The data Block Start

(** * agora_log: a shallow embedding of the structured-logging pipeline

    The development follows the Python package [agora_log]:
    - [level.py]                  -> [LogLevel]
    - [logger.py]                 -> [SourceLocation], [_capture_source_location],
                                     [Logger], [_log], [with_context], [timer]
    - [handlers/base.py]          -> the [Handler] class
    - [handlers/console.py]       -> [ConsoleHandler]
    - [handlers/file.py]          -> [FileHandler]
    - [handlers/rotating.py]      -> [RotatingFileHandler]
    - [handlers/async_handler.py] -> [AsyncHandler]

    Python objects that are mutated in place (lists and dicts held in a
    logger context) live in an explicit heap; exceptions are an outcome of
    every call; I/O failures are driven by a fault schedule carried by the
    device a handler writes to. *)

From Stdlib Require Import ZArith QArith String Ascii List Lia.
From stdpp Require Import base option list gmap strings pretty.

Local Open Scope string_scope.
Local Open Scope list_scope.
Local Open Scope Z_scope.

(** ** Python calls: outcomes and a small state monad *)

(** Subclasses of [Exception] that the modelled code can meet. *)
Inductive exn : Type :=
| OSError
| TypeError
| ValueError
| AttributeError
| QueueFull
| QueueEmpty.

(** A call returns a value, raises, or (for [queue.Queue.put] on a full
    queue) suspends the calling thread. *)
Inductive outcome (A : Type) : Type :=
| Returns (a : A)
| Raises (e : exn)
| Blocks.
Arguments Returns {A} a.
Arguments Raises {A} e.
Arguments Blocks {A}.

(** A computation over a state [S]; the state survives an exception, as a
    Python object keeps the updates made before a [raise]. *)
Definition M (S A : Type) : Type := S -> outcome A * S.

Definition ret {S A} (a : A) : M S A := fun s => (Returns a, s).

Definition bind {S A B} (m : M S A) (k : A -> M S B) : M S B :=
  fun s =>
    match m s with
    | (Returns a, s') => k a s'
    | (Raises e, s') => (Raises e, s')
    | (Blocks, s') => (Blocks, s')
    end.

Definition raise {S A} (e : exn) : M S A := fun s => (Raises e, s).

Definition gets {S A} (f : S -> A) : M S A := fun s => (Returns (f s), s).

Definition modify {S} (f : S -> S) : M S unit := fun s => (Returns tt, f s).

(** [try: body / except Exception: handler]. *)
Definition try_except {S A} (body : M S A) (handler : exn -> M S A) : M S A :=
  fun s =>
    match body s with
    | (Raises e, s') => handler e s'
    | r => r
    end.

(** [try: body / except Exception: pass]. *)
Definition try_pass {S} (body : M S unit) : M S unit :=
  try_except body (fun _ => ret tt).

(** Run a computation on a component of a larger state. *)
Definition zoom {S T A} (get : S -> T) (set : T -> S -> S) (m : M T A) : M S A :=
  fun s => let '(r, t') := m (get s) in (r, set t' s).

Declare Scope py_scope.
Delimit Scope py_scope with py.
Notation "x <- m ;; k" := (bind m (fun x => k))
  (at level 100, m at next level, right associativity) : py_scope.
Notation "m ;;; k" := (bind m (fun _ => k))
  (at level 100, right associativity) : py_scope.
Local Open Scope py_scope.

Definition returns {A S} (r : outcome A * S) : Prop :=
  match r.1 with Returns _ => True | _ => False end.

(** ** level.py *)

Inductive LogLevel : Type := DEBUG | INFO | WARNING | ERROR | CRITICAL.

Module Level.
  (** [IntEnum] value. *)
Definition value (l : LogLevel) : Z :=
    match l with
    | DEBUG => 10
    | INFO => 20
    | WARNING => 30
    | ERROR => 40
    | CRITICAL => 50
    end.

  (** [IntEnum] member name. *)
Definition name (l : LogLevel) : string :=
    match l with
    | DEBUG => "DEBUG"
    | INFO => "INFO"
    | WARNING => "WARNING"
    | ERROR => "ERROR"
    | CRITICAL => "CRITICAL"
    end.
End Level.

(** ** Python values and the heap

Context values are the closed family string / number / bool / None /
    list / dict.  Lists and dicts are mutable objects: a value only holds
    a reference to them. *)

Definition addr := nat.

Inductive value : Type :=
| VNone
| VBool (b : bool)
| VInt (n : Z)
| VFloat (x : Q)
| VStr (s : string)
| VRef (a : addr).

Inductive obj : Type :=
| OList (items : list value)
| ODict (items : gmap string value).

(** The heap: object [a] is [h !! a]; allocation appends. *)
Abbreviation heap := (list obj).

(** An exception object as [_log] reads it: its truth value [bool(e)]
    (true unless the class defines [__bool__] or [__len__] otherwise),
    [type(e).__name__], [str(e)] and the formatted traceback ([None]
    when [e.__traceback__] is unset). *)
Record pyexc : Type := {
  exc_truth : bool;
  exc_type : string;
  exc_message : string;
  exc_traceback : option string
}.

(** ** Log entries

    An entry is the dict built by [Logger._log]: string keys, and values
    that are strings, integers, context values, the nested context dict
    or the exception descriptor. *)

Inductive field : Type :=
| FStr (s : string)
| FInt (n : Z)
| FVal (v : value)
| FCtx (d : gmap string value)
| FExc (type message stacktrace : string).

Abbreviation entry := (gmap string field).

(** ** config.py: the options the core reads *)

Module Config.
Record LogConfig : Type := {
  service_name : string;
  environment : string;
  version : string;
  level : LogLevel;
  console_enabled : bool;
  console_format : string;
  console_colors : bool;
  file_enabled : bool;
  file_path : string;
  max_file_size_mb : Z;
  max_backup_count : Z;
  async_enabled : bool;
  queue_size : Z
}.
End Config.
Export Config (LogConfig).

(** ** logger.py: source location *)

Record SourceLocation : Type := {
  file : string;
  line : Z;
  function : string
}.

The data Block End

_What is needed_
Copy every entry exactly, missing none.

_Result below_
(** * agora_log: a shallow embedding of the structured-logging pipeline

    The development follows the Python package [agora_log]:
    - [level.py]                  -> [LogLevel]
    - [logger.py]                 -> [SourceLocation], [_capture_source_location],
                                     [Logger], [_log], [with_context], [timer]
    - [handlers/base.py]          -> the [Handler] class
    - [handlers/console.py]       -> [ConsoleHandler]
    - [handlers/file.py]          -> [FileHandler]
    - [handlers/rotating.py]      -> [RotatingFileHandler]
    - [handlers/async_handler.py] -> [AsyncHandler]

    Python objects that are mutated in place (lists and dicts held in a
    logger context) live in an explicit heap; exceptions are an outcome of
    every call; I/O failures are driven by a fault schedule carried by the
    device a handler writes to. *)

From Stdlib Require Import ZArith QArith String Ascii List Lia.
From stdpp Require Import base option list gmap strings pretty.

Local Open Scope string_scope.
Local Open Scope list_scope.
Local Open Scope Z_scope.

(** ** Python calls: outcomes and a small state monad *)

(** Subclasses of [Exception] that the modelled code can meet. *)
Inductive exn : Type :=
| OSError
| TypeError
| ValueError
| AttributeError
| QueueFull
| QueueEmpty.

(** A call returns a value, raises, or (for [queue.Queue.put] on a full
    queue) suspends the calling thread. *)
Inductive outcome (A : Type) : Type :=
| Returns (a : A)
| Raises (e : exn)
| Blocks.
Arguments Returns {A} a.
Arguments Raises {A} e.
Arguments Blocks {A}.

(** A computation over a state [S]; the state survives an exception, as a
    Python object keeps the updates made before a [raise]. *)
Definition M (S A : Type) : Type := S -> outcome A * S.

Definition ret {S A} (a : A) : M S A := fun s => (Returns a, s).

Definition bind {S A B} (m : M S A) (k : A -> M S B) : M S B :=
  fun s =>
    match m s with
    | (Returns a, s') => k a s'
    | (Raises e, s') => (Raises e, s')
    | (Blocks, s') => (Blocks, s')
    end.

Definition raise {S A} (e : exn) : M S A := fun s => (Raises e, s).

Definition gets {S A} (f : S -> A) : M S A := fun s => (Returns (f s), s).

Definition modify {S} (f : S -> S) : M S unit := fun s => (Returns tt, f s).

(** [try: body / except Exception: handler]. *)
Definition try_except {S A} (body : M S A) (handler : exn -> M S A) : M S A :=
  fun s =>
    match body s with
    | (Raises e, s') => handler e s'
    | r => r
    end.

(** [try: body / except Exception: pass]. *)
Definition try_pass {S} (body : M S unit) : M S unit :=
  try_except body (fun _ => ret tt).

(** Run a computation on a component of a larger state. *)
Definition zoom {S T A} (get : S -> T) (set : T -> S -> S) (m : M T A) : M S A :=
  fun s => let '(r, t') := m (get s) in (r, set t' s).

Declare Scope py_scope.
Delimit Scope py_scope with py.
Notation "x <- m ;; k" := (bind m (fun x => k))
  (at level 100, m at next level, right associativity) : py_scope.
Notation "m ;;; k" := (bind m (fun _ => k))
  (at level 100, right associativity) : py_scope.
Local Open Scope py_scope.

Definition returns {A S} (r : outcome A * S) : Prop :=
  match r.1 with Returns _ => True | _ => False end.

(** ** level.py *)

Inductive LogLevel : Type := DEBUG | INFO | WARNING | ERROR | CRITICAL.

Module Level.
  (** [IntEnum] value. *)
Definition value (l : LogLevel) : Z :=
    match l with
    | DEBUG => 10
    | INFO => 20
    | WARNING => 30
    | ERROR => 40
    | CRITICAL => 50
    end.

  (** [IntEnum] member name. *)
Definition name (l : LogLevel) : string :=
    match l with
    | DEBUG => "DEBUG"
    | INFO => "INFO"
    | WARNING => "WARNING"
    | ERROR => "ERROR"
    | CRITICAL => "CRITICAL"
    end.
End Level.

(** ** Python values and the heap

Context values are the closed family string / number / bool / None /
    list / dict.  Lists and dicts are mutable objects: a value only holds
    a reference to them. *)

Definition addr := nat.

Inductive value : Type :=
| VNone
| VBool (b : bool)
| VInt (n : Z)
| VFloat (x : Q)
| VStr (s : string)
| VRef (a : addr).

Inductive obj : Type :=
| OList (items : list value)
| ODict (items : gmap string value).

(** The heap: object [a] is [h !! a]; allocation appends. *)
Abbreviation heap := (list obj).

(** An exception object as [_log] reads it: its truth value [bool(e)]
    (true unless the class defines [__bool__] or [__len__] otherwise),
    [type(e).__name__], [str(e)] and the formatted traceback ([None]
    when [e.__traceback__] is unset). *)
Record pyexc : Type := {
  exc_truth : bool;
  exc_type : string;
  exc_message : string;
  exc_traceback : option string
}.

(** ** Log entries

    An entry is the dict built by [Logger._log]: string keys, and values
    that are strings, integers, context values, the nested context dict
    or the exception descriptor. *)

Inductive field : Type :=
| FStr (s : string)
| FInt (n : Z)
| FVal (v : value)
| FCtx (d : gmap string value)
| FExc (type message stacktrace : string).

Abbreviation entry := (gmap string field).

(** ** config.py: the options the core reads *)

Module Config.
Record LogConfig : Type := {
  service_name : string;
  environment : string;
  version : string;
  level : LogLevel;
  console_enabled : bool;
  console_format : string;
  console_colors : bool;
  file_enabled : bool;
  file_path : string;
  max_file_size_mb : Z;
  max_backup_count : Z;
  async_enabled : bool;
  queue_size : Z
}.
End Config.
Export Config (LogConfig).

(** ** logger.py: source location *)

Record SourceLocation : Type := {
  file : string;
  line : Z;
  function : string
}.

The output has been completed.